(Collected data)

◇ ◇ ◇ ◇ ◇

(** [None] when there is no file. *)
Definition readLifecycleState (path : string) : IO X (result (option WorkloadLifecycleState)) :=
  payload ← ReadFile path;
  match payload with
  | Error err => mret (if os_IsNotExist err then Ok None else Error (ErrWrap "read workload lifecycle state" err))
  | Ok payload => mret (state ← parse_state payload; Ok (Some state))
  end.

(** From the temporary file on; the caller removes it. *)
Definition replace_state (path : string) (tmp : file) (payload : string) : IO X (result unit) :=
  check_close tmp (Chmod tmp) unwrapped (
  check_close tmp (Write tmp payload) unwrapped (
  check_close tmp (Sync tmp) unwrapped (
  check (Close tmp) unwrapped (
  check (Rename (file_Name tmp) path) unwrapped (
  try (OpenFile (filepath_Dir path) ReadOnly) unwrapped (λ parent,
  err ← Sync parent;
  _ ← Close parent;
  mret (match err with Some err => Error err | None => Ok tt end))))))).

Definition writeLifecycleState (path : string) (state : WorkloadLifecycleState) : IO X (result unit) :=
  match state_payload state with
  | Error err => mret (Error err)
  | Ok payload =>
      try (CreateTemp (filepath_Dir path) ".lifecycle-*") unwrapped (λ tmp,
      r ← replace_state path tmp payload;
      _ ← Remove (file_Name tmp);
      mret r)
  end.

(** The checks of [withLockedState] before it touches the host. *)
Definition lifecycle_refused (s : WorkloadLifecycleStore) (deviceID workloadID : string) : option error :=
  guard_err (str_eqb (TrimSpace deviceID) "" || str_eqb (TrimSpace workloadID) "")
    (ErrNew "device id and workload id are required for lifecycle state") ;;?
  guard_err (str_eqb (lifecycle_dir s) "." || negb (rooted (lifecycle_dir s))) (ErrNew "workload lifecycle directory must be absolute").

(** Under the lock: the state is read, and [fn] goes on from it.  [fail] is what
    an error returns. *)
Definition in_lock {R} (fail : error → R) (path deviceID workloadID : string) (fn : string → option WorkloadLifecycleState → IO X R) : IO X R :=
  found ← readLifecycleState path;
  match found with
  | Error err => mret (fail err)
  | Ok None => fn path None
  | Ok (Some state) => if of_lifecycle deviceID workloadID state then fn path (Some state) else mret (fail ErrLifecycleInvalidLineage)
  end.

Definition withLockedState {R} (fail : error → R) (s : WorkloadLifecycleStore) (deviceID workloadID : string)
    (fn : string → option WorkloadLifecycleState → IO X R) : IO X R :=
  match lifecycle_refused s deviceID workloadID with
  | Some err => mret (fail err)
  | None =>
      err ← MkdirAll (lifecycle_dir s);
      match err with
      | Some err => mret (fail (ErrWrap "create workload lifecycle directory" err))
      | None =>
          err ← ChmodPath (lifecycle_dir s);
          match err with
          | Some err => mret (fail (ErrWrap "secure workload lifecycle directory" err))
          | None =>
              opened ← OpenFile (lock_path s deviceID workloadID) LockFile;
              match opened with
              | Error err => mret (fail (ErrWrap "open workload lifecycle lock" err))
              | Ok lockFile =>
                  err ← Lock lockFile;
                  match err with
                  | Some err => _ ← Close lockFile; mret (fail (ErrWrap "lock workload lifecycle" err))
                  | None =>
                      r ← in_lock fail (state_path s deviceID workloadID) deviceID workloadID fn;
                      _ ← Unlock lockFile;
                      _ ← Close lockFile;
                      mret r
                  end
              end
          end
      end
  end.

(** [WorkloadLifecycleStore.Read] *)
Definition Read (s : WorkloadLifecycleStore) (deviceID workloadID : string) : IO X (result (option WorkloadLifecycleState)) :=
  withLockedState Error s deviceID workloadID (λ _ state, mret (Ok state)).

(** The update every operation makes of a state: [next] gives it, [wrap] is what
    a failure to write it is reported as. *)
Definition update_state (wrap : error → error) (next : option WorkloadLifecycleState → result WorkloadLifecycleState)
    (path : string) (state : option WorkloadLifecycleState) : IO X (result WorkloadLifecycleState) :=
  match next state with
  | Error err => mret (Error err)
  | Ok updated => try (writeLifecycleState path updated) wrap (λ _, mret (Ok updated))
  end.
End Store.

(** * Starting a workload *)

Record GovernedWorkloadLaunchRequest : Type := {
  gl_LaunchRequest : AttestedWorkloadLaunchRequest; gl_LifecycleStore : WorkloadLifecycleStore;
  gl_RestartDecision : option SignedWorkloadRestartDecision; gl_LifecycleAuthorityPublicKey : string }.

Definition first_state (grant : WorkloadAdmissionGrant) (now : time) : WorkloadLifecycleState := {|
  ls_Version := WorkloadLifecycleStateVersion; ls_DeviceID := gr_DeviceID grant; ls_WorkloadID := gr_WorkloadID grant; ls_Generation := 1;
  ls_LifecycleEpoch := 1; ls_State := LifecycleStateRunning; ls_ActivationDigest := ""; ls_ExitDigest := ""; ls_RecoveryDigest := "";
  ls_RuntimeTrustEpoch := 0; ls_RuntimeTrustLeaseDigest := ""; ls_RuntimeTrustExpiresAt := utc 0; ls_RuntimeTrustBootIDHash := "";
  ls_RuntimeTrustInstalledBootNS := 0; ls_RuntimeTrustDeadlineBootNS := 0; ls_RestartCountInWindow := 0;
  ls_RestartWindowStartedAt := utc now; ls_UpdatedAt := utc now |}.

◇ ◇ ◇ ◇ ◇

### About this exercise
From the entries above, write out only the lines starting at the line that holds "gl_RestartDecision : option" and ending at the line that holds "ls_Version := WorkloadLifecycleStateVersion;", keeping both and matching them exactly.

### Answer for the task
  gl_RestartDecision : option SignedWorkloadRestartDecision; gl_LifecycleAuthorityPublicKey : string }.

Definition first_state (grant : WorkloadAdmissionGrant) (now : time) : WorkloadLifecycleState := {|
  ls_Version := WorkloadLifecycleStateVersion; ls_DeviceID := gr_DeviceID grant; ls_WorkloadID := gr_WorkloadID grant; ls_Generation := 1;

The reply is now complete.